- _Work required_: Using the listing below, show all lines that hold the word "returns".

- _Data section_:
(** What the loop returns comes from a parent; it goes on past parents without. *)
Lemma owners_loop_spec recurse ps app ok :
  owners_loop recurse ps = Some (app, ok) →
  (app = "" ∧ ok = true ∧ ∀ p, p ∈ ps → recurse p = Some ("", true)) ∨
  ((app ≠ "" ∨ ok = false) ∧ ∃ p, p ∈ ps ∧ recurse p = Some (app, ok)).
Proof.
  induction ps as [|p ps IH]; cbn [owners_loop]; [intros [= <- <-]; left; split_and!; [done..|by intros ? ?%elem_of_nil]|].
  destruct (recurse p) as [[a k]|] eqn:E; [|done]. cbn [mbind option_bind].
  destruct (negb (String.eqb a "") || negb k) eqn:Eb.
  - intros [= <- <-]. right. split; [|exists p; split; [by left|done]].
    apply orb_true_iff in Eb as [Ha%negb_true_iff%String.eqb_neq|Hk%negb_true_iff]; auto.
  - apply orb_false_iff in Eb as [Ha%negb_false_iff%String.eqb_eq Hk%negb_false_iff]. subst a k.
    intros [(?&?&Hall)|(Hne&q&Hq&Eq)]%IH; [left|right].
    + split_and!; [done..|]. intros q [->|Hq]%elem_of_cons; [done|by apply Hall].
    + split; [done|]. exists q. split; [by right|done].
Qed.

Lemma getAppRecursive_sound fuel visited r app ok :
  getAppRecursive fuel ns visited r = Some (app, ok) → app ≠ "" →
  ∃ p, rtc (parent ns) r p ∧ AppName (resInfo p) = app.
Proof.
  revert visited r. induction fuel as [|fuel IH]; intros visited r; [done|]. cbn [getAppRecursive].
  case_decide; [intros [= <- _] _; exists r; split; [apply rtc_refl|done]|].
  destruct (negb _); [intros [= <- _] _; exists r; split; [apply rtc_refl|done]|].
  intros [(->&_&_)|(_&p&Hp%elem_of_parents&Er)]%owners_loop_spec Ha; [done|].
  destruct (IH _ _ Er Ha) as (q&Hq&?). exists q. split; [|done]. by eapply rtc_l.
Qed.

Lemma getAppRecursive_complete rank fuel visited r app ok :
  ranked ns rank → (∀ k, visited !! k = Some () → rank (Resource_Key r) < rank k) →
  getAppRecursive fuel ns visited r = Some (app, ok) →
  ok = true ∧ (app = "" → ∀ p, rtc (parent ns) r p → AppName (resInfo p) = "").
Proof.
  intros Hrank. revert visited r app ok. induction fuel as [|fuel IH]; intros visited r app ok Hvis; [done|]. cbn [getAppRecursive].
  case_decide as Hv; [specialize (Hvis _ Hv); lia|].
  destruct (negb (String.eqb (AppName (resInfo r)) "")) eqn:Ea.
  { apply negb_true_iff, String.eqb_neq in Ea. intros [= <- <-]. done. }
  apply negb_false_iff, String.eqb_eq in Ea.
  assert (∀ p app ok, parent ns r p → getAppRecursive fuel ns (<[Resource_Key r := ()]> visited) p = Some (app, ok) →
    ok = true ∧ (app = "" → ∀ q, rtc (parent ns) p q → AppName (resInfo q) = "")) as Hrec.
  { intros p a k Hp. apply IH. intros k' [[<- _]|[_ Hk']]%lookup_insert_Some; [by apply Hrank|].
    pose proof (Hrank _ _ Hp). specialize (Hvis _ Hk'). lia. }
  intros [(->&->&Hall)|(Hne&p&Hp%elem_of_parents&Er)]%owners_loop_spec.
  - split; [done|]. intros _ p Hp. destruct Hp as [r|r q p Hq Hp]; [done|].
    pose proof (Hall q ltac:(by apply elem_of_parents)) as E. by eapply (proj2 (Hrec _ _ _ Hq E)).
  - destruct (Hrec _ _ _ Hp Er) as [-> Hnone]. split; [done|]. intros ->. by destruct Hne.
Qed.
End get_app.

(** The application of a resource is found through its owners: the search ends, also if
    owner references go round in circles; a name it returns is that of the resource itself or
    of an ancestor in the namespace; and without circles it returns none only if no ancestor
    has one. *)
Theorem getApp_finds_owner (ns : nodes) r (Hkeys : ∀ k v, ns !! k = Some v → Resource_Key v = k) :
  ∃ app, getApp r ns = Some app ∧
    (app ≠ "" → ∃ p, rtc (parent ns) r p ∧ AppName (resInfo p) = app) ∧
    (∀ rank, ranked ns rank → app = "" → ∀ p, rtc (parent ns) r p → AppName (resInfo p) = "").
Proof.
  destruct (getApp_total ns Hkeys r) as [app Happ]. exists app. split; [done|].
  apply fmap_Some in Happ as ([a ok]&E&->). cbn [fst]. split.
  - by eapply getAppRecursive_sound.
  - intros rank Hrank. eapply (getAppRecursive_complete ns rank); [done| |exact E]. intros k Hk. by rewrite lookup_empty in Hk.
Qed.

(** ** Who hears of a change *)

(** The change of the resource is reported to the application. *)
Definition reported (ns : nodes) (r : Resource) (app : string) : Prop :=
  getApp r ns = Some app ∧ app ≠ "" ∧ skipAppRequeuing (Resource_Key r) = false.

Lemma note_app_spec ns m r : keyed ns →
  ∃ m', note_app ns m r = Some m' ∧
    ∀ app, (m' !! app = Some true ↔ m !! app = Some true ∨ (reported ns r app ∧ isRootAppNode r = true)) ∧
           (is_Some (m' !! app) ↔ is_Some (m !! app) ∨ reported ns r app).
Proof.
  intros Hns. unfold note_app, reported. destruct (getApp_total ns Hns r) as [a ->]. cbn [mbind option_bind].
  destruct (String.eqb a "" || skipAppRequeuing (Resource_Key r)) eqn:E.
  - exists m. split; [done|]. intros app.
    assert (¬ (Some a = Some app ∧ app ≠ "" ∧ skipAppRequeuing (Resource_Key r) = false)) as Hno.
    { intros ([= ->]&Ha&Hs). apply orb_true_iff in E as [E%String.eqb_eq|E]; congruence. }
    clear E. tauto.
  - apply orb_false_iff in E as [Ea%String.eqb_neq Es]. eexists. split; [done|]. intros app.
    destruct (decide (a = app)) as [->|Hne].
    + rewrite lookup_insert_eq. split.
      * split.
        -- intros [= [Hr|Hm]%orb_true_iff]; [by right|left]. by destruct (m !! app) as [[]|].
        -- intros [->|[_ ->]]; [by destruct (isRootAppNode r)|done].
      * split; [|by eexists]. intros _. by right.
    + rewrite lookup_insert_ne by done.
      assert (¬ (Some a = Some app ∧ app ≠ "" ∧ skipAppRequeuing (Resource_Key r) = false)) as Hno by (intros ([= ->]&_); done).
      tauto.
Qed.

Lemma note_apps_spec ns rs m : keyed ns →
  ∃ m', foldl (λ om r, om ≫= λ m, note_app ns m r) (Some m) rs = Some m' ∧
    ∀ app, (m' !! app = Some true ↔ m !! app = Some true ∨ ∃ r, r ∈ rs ∧ reported ns r app ∧ isRootAppNode r = true) ∧
           (is_Some (m' !! app) ↔ is_Some (m !! app) ∨ ∃ r, r ∈ rs ∧ reported ns r app).
Proof.
  intros Hns. revert m. induction rs as [|r rs IH]; intros m; cbn [foldl mbind option_bind].
  { exists m. split; [done|]. intros app. setoid_rewrite elem_of_nil. naive_solver. }
  destruct (note_app_spec ns m r Hns) as (m1&->&H1). destruct (IH m1) as (m2&Hm2&H2). exists m2. split; [exact Hm2|].
  intros app. destruct (H1 app) as [Ha Hb], (H2 app) as [Hc Hd]. setoid_rewrite elem_of_cons. rewrite Hc, Hd, Ha, Hb. naive_solver.
Qed.

Lemma elem_of_option_list {A} (o : option A) x : x ∈ option_list o ↔ o = Some x.
Proof.
  destruct o as [y|]; simpl.
  - rewrite list_elem_of_singleton. split; congruence.
  - by rewrite elem_of_nil.
Qed.

Lemma on_resource_updated_spec (settings : cacheSettings) newRes oldRes (ns : nodes)
    (Hkeys : ∀ k v, ns !! k = Some v → Resource_Key v = k) (Hsome : is_Some newRes ∨ is_Some oldRes) :
  match on_resource_updated settings newRes oldRes ns with
  | None => False
  | Some None =>
      ignoreResourceUpdatesEnabled settings = true ∧
      ∃ o n, oldRes = Some o ∧ newRes = Some n ∧ skipResourceUpdate (Some (resInfo o)) (Some (resInfo n)) = true
  | Some (Some (toNotify, ref)) =>
      (∀ app, is_Some (toNotify !! app) ↔ ∃ r, (newRes = Some r ∨ oldRes = Some r) ∧ reported ns r app) ∧
      (∀ app, toNotify !! app = Some true ↔
        ∃ r, (newRes = Some r ∨ oldRes = Some r) ∧ reported ns r app ∧ isRootAppNode r = true)
  end.
Proof.
  unfold on_resource_updated. set (changed := option_list newRes ++ option_list oldRes).
  assert (∀ r, r ∈ changed ↔ newRes = Some r ∨ oldRes = Some r) as Hch.
  { intros r. unfold changed. by rewrite elem_of_app, !elem_of_option_list. }
  destruct changed as [|r0 rs] eqn:Ec.
  { destruct Hsome as [[r Hr]|[r Hr]]; by assert (r ∈ []) as ?%elem_of_nil by (apply Hch; auto). }
  destruct (ignoreResourceUpdatesEnabled settings && _) eqn:Ei.
  - apply andb_true_iff in Ei as [Hi Hs]. split; [done|]. destruct oldRes as [o|], newRes as [n|]; try done. eauto.
  - destruct (note_apps_spec ns (r0 :: rs) ∅ Hkeys) as (m&->&Hm). cbn [mbind option_bind].
    split; intros app; destruct (Hm app) as [Ha Hb]; rewrite ?Ha, ?Hb, lookup_empty; setoid_rewrite Hch; naive_solver.
Qed.

(** A change is reported to exactly the applications that the old or the new resource
    belongs to, endpoints aside, and as a change of a managed resource exactly if one of them
    is a root of the application; it is ignored exactly if updates may be ignored and neither
    health nor the hash of the manifest changed. *)
Theorem on_resource_updated_correct (settings : cacheSettings) newRes oldRes (ns : nodes)
    (Hkeys : ∀ k v, ns !! k = Some v → Resource_Key v = k) (Hsome : is_Some newRes ∨ is_Some oldRes) :
  match on_resource_updated settings newRes oldRes ns with
  | None => False
  | Some None =>
      ignoreResourceUpdatesEnabled settings = true ∧
      ∃ o n, oldRes = Some o ∧ newRes = Some n ∧ skipResourceUpdate (Some (resInfo o)) (Some (resInfo n)) = true
  | Some (Some (toNotify, ref)) =>
      (∀ app, is_Some (toNotify !! app) ↔ ∃ r, (newRes = Some r ∨ oldRes = Some r) ∧ reported ns r app) ∧
      (∀ app, toNotify !! app = Some true ↔
        ∃ r, (newRes = Some r ∨ oldRes = Some r) ∧ reported ns r app ∧ isRootAppNode r = true)
  end.
Proof. by apply on_resource_updated_spec. Qed.

(** ** From the event to the application *)

(** The library of the cluster cache, with the handler of the controller *)
Definition controller_lib (base : CacheLib) (lib : info_lib) (settings : cacheSettings) : CacheLib := {|
  statefulset_templates := statefulset_templates;
  creation_timestamp := creation_timestamp;
  populateResourceInfo := populate lib settings;
|}.

Section composition.
Context {R : GoRuntime} `{CL : CacheLib}.

Lemma infer_owner_keeps l key st k lv n :
  heap st !! l = Some n → mightHaveInferredOwner n = false → heap (infer_owner l key st (k, lv)) !! l = Some n.
Proof.
  intros Hl Hm. unfold infer_owner. rewrite Hl, Hm. destruct (heap st !! lv) as [v|] eqn:Hv; [|done].
  assert (heap (match isInferredParentOf n with
                | Some f => if mightHaveInferredOwner v then set_owner n lv k (f k) st else st
                | None => st end) !! l = Some n) as H.
  { destruct (isInferredParentOf n) as [f|]; [|done]. destruct (mightHaveInferredOwner v) eqn:Hmv; [|done].
    cbn [set_owner set_children set_heap heap]. rewrite lookup_alter_ne; [done|]. intros ->. congruence. }
  by destruct (isInferredParentOf v).
Qed.

(** A resource that can have no inferred owner is cached as it is. *)
Lemma setNode_keeps n st :
  mightHaveInferredOwner n = false → get (setNode n st) (Resource_Key n) = Some n.
Proof.
  intros Hm. unfold setNode. set (l := fresh _). set (st1 := store_node l n st).
  assert (heap st1 !! l = Some n ∧ resources st1 !! Resource_Key n = Some l) as [H1 H2].
  { split; apply lookup_insert_eq. }
  destruct (_ || _); [|apply get_Some; eauto]. enough (∀ es, heap (foldl (infer_owner l (Resource_Key n)) st1 es) !! l = Some n ∧
    resources (foldl (infer_owner l (Resource_Key n)) st1 es) !! Resource_Key n = Some l) as H.
  { apply get_Some. exists l. split; apply H. }
  clearbody st1. intros es. revert st1 H1 H2. induction es as [|[k lv] es IH]; intros st1 H1 H2; [done|]. cbn [foldl]. apply IH.
  - by apply infer_owner_keeps.
  - rewrite <-H2. unfold infer_owner. repeat case_match; done.
Qed.
End composition.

- _Solution for this problem_:
(** What the loop returns comes from a parent; it goes on past parents without. *)
    owner references go round in circles; a name it returns is that of the resource itself or
    of an ancestor in the namespace; and without circles it returns none only if no ancestor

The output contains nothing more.